The widespread availability of large language models (LLMs) has provoked both fear and excitement in the domain of education. On one hand, there is the concern that students will offload their coursework to LLMs, limiting what they themselves learn. On the other hand, there is the hope that LLMs might serve as scalable, personalized tutors. Here we conduct a large, pre-registered experiment involving 1200 participants to investigate how exposure to LLM-based explanations affect learning. In the experiment’s learning phase, we gave participants practice problems and manipulated two key factors in a between-participants design: first, whether they were required to attempt a problem before or after seeing the correct answer, and second, whether participants were shown only the answer or were also exposed to an LLM-generated explanation of the answer. Subsequently, all participants were tested on new test questions to assess how well they had learned the underlying concepts. Overall we found that LLM-based explanations positively impacted learning relative to seeing only correct answers.

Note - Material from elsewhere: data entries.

(* ===== verification/CirclesApi.v ===== *)
(** * Circle handlers (httpapi/circles.go, invites.go) *)

From S2P Require Import Prelude Table GoTime Base64 Models Api Ext World Hub StoreAccounts.
From S2P Require Import StoreCircles StorePings Auth Server.
Local Open Scope Z_scope.
Local Open Scope aul_scope.

(** ** circles.go *)

Definition validRetention (cfg : Config) (days : Z) : bool :=
  (1 <=? days) && (days <=? cfg_MaxRetentionDays cfg).

Definition circleToDTO (c : Circle) (role mode : string) : circleDTO :=
  mk_circleDTO (Circle_ID c) (nameEncPtr (Circle_NameEnc c)) (Circle_RetentionDays c) (Circle_KeyEpoch c)
    role mode (Circle_CreatedAt c).

Definition handleListCircles (a : Auth) : prog response :=
  try! rows := ListCirclesForUser (a_UserID a) catch internal in
  Ret (WriteJSON 200 (BCircles ((fun cm =>
    circleToDTO cm.1 (CircleMember_Role cm.2) (CircleMember_PrecisionMode cm.2)) <$> rows))).

Record createCircleReq := mk_createCircleReq {
  ccr_NameEnc : string; ccr_RetentionDays : option Z }.

(** The transaction of [handleCreateCircle]: the circle and its owner's row. *)
Definition create_circle_tx (nameEnc : option bytes) (retention : Z) (userID : uuid) : M Circle :=
  WithTx (
    let! c := CreateCircle nameEnc retention userID in
    let! _ := AddMember (Circle_ID c) userID "owner" in
    ret c).

Definition handleCreateCircle (cfg : Config) (a : Auth) (ip : string) (body : decoded createCircleReq) : prog response :=
  let? req := body catch bad in
  let? nameEnc := (if decide (ccr_NameEnc req = EmptyString) then Ok None
                   else b <-? decodeBlob "name_enc" (ccr_NameEnc req) maxBlobBytes ;; Ok (Some b)) catch bad in
  let retention := match ccr_RetentionDays req with Some d => d | None => wrap32 (cfg_DefaultRetentionDays cfg) end in
  check (validRetention cfg retention) (BadRequest "retention_days out of allowed range")
  (try! circle := create_circle_tx nameEnc retention (a_UserID a) catch internal in
   do! audit_Log cfg (mkAuditEvent "circle_created" (Some (a_UserID a)) None (Some (Circle_ID circle)) ip None) ;;
   Ret (WriteJSON 201 (BCircle (circleToDTO circle "owner" "precise")))).

Definition handleGetCircle (m : CircleMember) : prog response :=
  try! circle := GetCircle (CircleMember_CircleID m) catch internal in
  Ret (WriteJSON 200 (BCircle (circleToDTO circle (CircleMember_Role m) (CircleMember_PrecisionMode m)))).

Record patchCircleReq := mk_patchCircleReq {
  pcr_NameEnc : option string; pcr_RetentionDays : option Z }.

Definition handlePatchCircle (cfg : Config) (m : CircleMember) (body : decoded patchCircleReq) : prog response :=
  requireOwner m (
  let? req := body catch bad in
  let retention :=
    match pcr_RetentionDays req with
    | None => handleGetCircle m
    | Some d =>
        check (validRetention cfg d) (BadRequest "retention_days out of allowed range")
        (try! _ := UpdateCircleRetention (CircleMember_CircleID m) d catch internal in
         handleGetCircle m)
    end in
  match pcr_NameEnc req with
  | None => retention
  | Some name =>
      let? b := decodeBlob "name_enc" name maxBlobBytes catch bad in
      try! _ := UpdateCircleName (CircleMember_CircleID m) (Some b) catch internal in
      retention
  end).

Definition handleDeleteCircle (m : CircleMember) : prog response :=
  requireOwner m (
  try! _ := DeleteCircle (CircleMember_CircleID m) catch internal in
  do! hub (EvictCircle (CircleMember_CircleID m)) ;;
  Ret (WriteJSON 200 (BStatus "deleted"))).

Definition handleListMembers (m : CircleMember) : prog response :=
  try! rows := ListMembers (CircleMember_CircleID m) catch internal in
  Ret (WriteJSON 200 (BMembers ((fun mu =>
    mk_memberDTO (CircleMember_UserID mu.1) (User_Email mu.2) (CircleMember_Role mu.1)
      (CircleMember_PrecisionMode mu.1) (CircleMember_JoinedAt mu.1) (nameEncPtr (CircleMember_ProfileEnc mu.1)))
    <$> rows))).

(** [base64.StdEncoding.DecodeString] of an empty string is an empty slice that
    is not nil: the column becomes an empty blob, not NULL. *)
Definition handleSetProfile (m : CircleMember) (body : decoded (option string)) : prog response :=
  let? profileEnc := body catch bad in
  let? blob := (match profileEnc with
    | None => Ok None
    | Some s =>
        match DecodeString StdEncoding s with
        | None => Err "profile_enc must be base64"%string
        | Some b => if maxProfileBytes <? len b then Err "profile too large"%string else Ok (Some b)
        end
    end) catch bad in
  try! _ := SetMemberProfile (CircleMember_CircleID m) (CircleMember_UserID m) blob catch internal in
  Ret (WriteJSON 200 (BStatus "ok")).

Definition handleRemoveMember `{Ext} (cfg : Config) (m : CircleMember) (ip : string) (userID : string) : prog response :=
  requireOwner m (
  let? target := parseUUIDParam "userID" userID catch bad in
  check (negb (target =? CircleMember_UserID m)%N) (BadRequest "use /leave to remove yourself")
  (try! _ := RemoveMember (CircleMember_CircleID m) target catch internal in
   do! audit_Log cfg (mkAuditEvent "member_removed" (Some (CircleMember_UserID m)) None
     (Some (CircleMember_CircleID m)) ip (Some (DetailRemoved target))) ;;
   do! hub (EvictUser (CircleMember_CircleID m) target) ;;
   do! publish EventMemberChanged (CircleMember_CircleID m) None ;;
   Ret (WriteJSON 200 (BStatus "removed")))).

Definition handleLeaveCircle (cfg : Config) (m : CircleMember) (ip : string) : prog response :=
  let leave :=
    try! _ := RemoveMember (CircleMember_CircleID m) (CircleMember_UserID m) catch internal in
    do! audit_Log cfg (mkAuditEvent "member_left" (Some (CircleMember_UserID m)) None
      (Some (CircleMember_CircleID m)) ip None) ;;
    do! hub (EvictUser (CircleMember_CircleID m) (CircleMember_UserID m)) ;;
    do! publish EventMemberChanged (CircleMember_CircleID m) None ;;
    Ret (WriteJSON 200 (BStatus "left")) in
  if is_owner m then
    try! owners := CountOwners (CircleMember_CircleID m) catch internal in
    check (negb (owners <=? 1)) (Conflict "transfer ownership or delete the circle before leaving") leave
  else leave.

Definition handleSetPrecision (m : CircleMember) (body : decoded string) : prog response :=
  let? mode := body catch bad in
  check (bool_decide (mode ∈ ["precise"; "city"; "paused"]%string))
    (BadRequest "mode must be precise, city, or paused")
  (try! updated := SetPrecisionMode (CircleMember_CircleID m) (CircleMember_UserID m) mode catch internal in
   do! publish EventPrecisionMode (CircleMember_CircleID m) None ;;
   Ret (WriteJSON 200 (BPrecision (CircleMember_PrecisionMode updated)))).

Definition handleRotateKey (cfg : Config) (m : CircleMember) (ip : string) : prog response :=
  requireOwner m (
  try! circle := BumpCircleKeyEpoch (CircleMember_CircleID m) catch internal in
  do! audit_Log cfg (mkAuditEvent "key_rotation" (Some (CircleMember_UserID m)) None
    (Some (CircleMember_CircleID m)) ip (Some (DetailEpoch (Circle_KeyEpoch circle)))) ;;
  Ret (WriteJSON 200 (BKeyEpoch (Circle_KeyEpoch circle)))).

(** ** invites.go *)

(** [max_uses] is an int32, [ttl_seconds] an int64 of the request. *)
Record createInviteReq := mk_createInviteReq {
  cir_Role : string; cir_MaxUses : Z; cir_TTLSeconds : Z }.

(** The lifetime the code computes: the product wraps at 64 bits. *)
Definition invite_ttl (TTLSeconds : Z) : duration :=
  let ttl := Duration_mul TTLSeconds Second in
  if ttl <=? 0 then 7 * 24 * Hour else ttl.

Definition handleCreateInvite (cfg : Config) (m : CircleMember) (ip : string) (body : decoded createInviteReq) : prog response :=
  check (negb (bool_decide (CircleMember_Role m = "guardian"%string)))
    (Forbidden "guardian accounts cannot create invites")
  (let? req := body catch bad in
   let role := if decide (cir_Role req = EmptyString) then "member"%string else cir_Role req in
   check (bool_decide (role ∈ ["member"; "guardian"]%string)) (BadRequest "role must be member or guardian")
   (let maxUses := if cir_MaxUses req <=? 0 then 1 else cir_MaxUses req in
    check (negb (1000 <? maxUses)) (BadRequest "max_uses too large")
    (let ttl := invite_ttl (cir_TTLSeconds req) in
     check (negb (30 * 24 * Hour <? ttl)) (BadRequest "ttl_seconds exceeds 30 days")
     (try! now := time_Now catch internal in
      try! inv := CreateInvite (CircleMember_CircleID m) (CircleMember_UserID m) role maxUses (Add now ttl) catch internal in
      do! audit_Log cfg (mkAuditEvent "invite_created" (Some (CircleMember_UserID m)) None
        (Some (CircleMember_CircleID m)) ip None) ;;
      Ret (WriteJSON 201 (BInvite (inviteToDTO inv))))))).

Definition handleListInvites (m : CircleMember) : prog response :=
  try! rows := ListInvitesForCircle (CircleMember_CircleID m) catch internal in
  Ret (WriteJSON 200 (BInvites (inviteToDTO <$> rows))).

Definition handleRevokeInvite `{Ext} (m : CircleMember) (inviteID : string) : prog response :=
  requireOwner m (
  let? id := parseUUIDParam "inviteID" inviteID catch bad in
  try! _ := RevokeInvite id (CircleMember_CircleID m) catch internal in
  Ret (WriteJSON 200 (BStatus "revoked"))).

Definition handleGetInvite `{Ext} (inviteID : string) : prog response :=
  let? id := parseUUIDParam "inviteID" inviteID catch bad in
  try! inv := GetInvite id catch (fun e =>
    if IsNotFound e then Ret (NotFound "invite not found") else internal e) in
  try! now := time_Now catch internal in
  Ret (WriteJSON 200 (BInviteInfo (Invite_CircleID inv) (Invite_Role inv) (Invite_ExpiresAt inv)
    (bool_decide (Invite_Status inv = "active"%string) && After (Invite_ExpiresAt inv) now &&
     (Invite_Uses inv <? Invite_MaxUses inv)))).

(** The transaction of [handleAcceptInvite]: the role joined with. *)
Definition accept_tx (inviteID userID : uuid) : M string :=
  WithTx (
    let! consumed := ConsumeInvite inviteID in
    let! _ := AddMember (Invite_CircleID consumed) userID (Invite_Role consumed) in
    ret (Invite_Role consumed)).

Definition handleAcceptInvite `{Ext} (cfg : Config) (a : Auth) (ip : string) (inviteID : string) : prog response :=
  let? id := parseUUIDParam "inviteID" inviteID catch bad in
  try! inv := GetInvite id catch (fun e =>
    if IsNotFound e then Ret (NotFound "invite not found") else internal e) in
  Act (GetMembership (Invite_CircleID inv) (a_UserID a)) (fun r =>
  match r with
  | Ok _ => Ret (WriteJSON 200 (BJoined (Invite_CircleID inv) None "already_member"))
  | Err e =>
      if negb (IsNotFound e) then internal e else
      try! joinedRole := accept_tx id (a_UserID a) catch (fun e =>
        if IsNotFound e then Ret (WriteError 410 CodeConflict "invite expired, revoked, or fully used")
        else internal e) in
      do! audit_Log cfg (mkAuditEvent "invite_accepted" (Some (a_UserID a)) None
        (Some (Invite_CircleID inv)) ip None) ;;
      do! publish EventMemberChanged (Invite_CircleID inv) None ;;
      Ret (WriteJSON 200 (BJoined (Invite_CircleID inv) (Some joinedRole) "joined"))
  end).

The benefits were largest for those who attempted problems on their own first before consulting LLM explanations, but surprisingly this trend held even for those participants who were exposed to LLM explanations before attempting to solve practice problems on their own. An accompanying qualitative analysis revealed that these boosts in performance were indeed due to participants adopting the strategies they were shown, and that exposure to LLM explanations increased the amount people felt they learned and decreased the perceived difficulty of the test problems.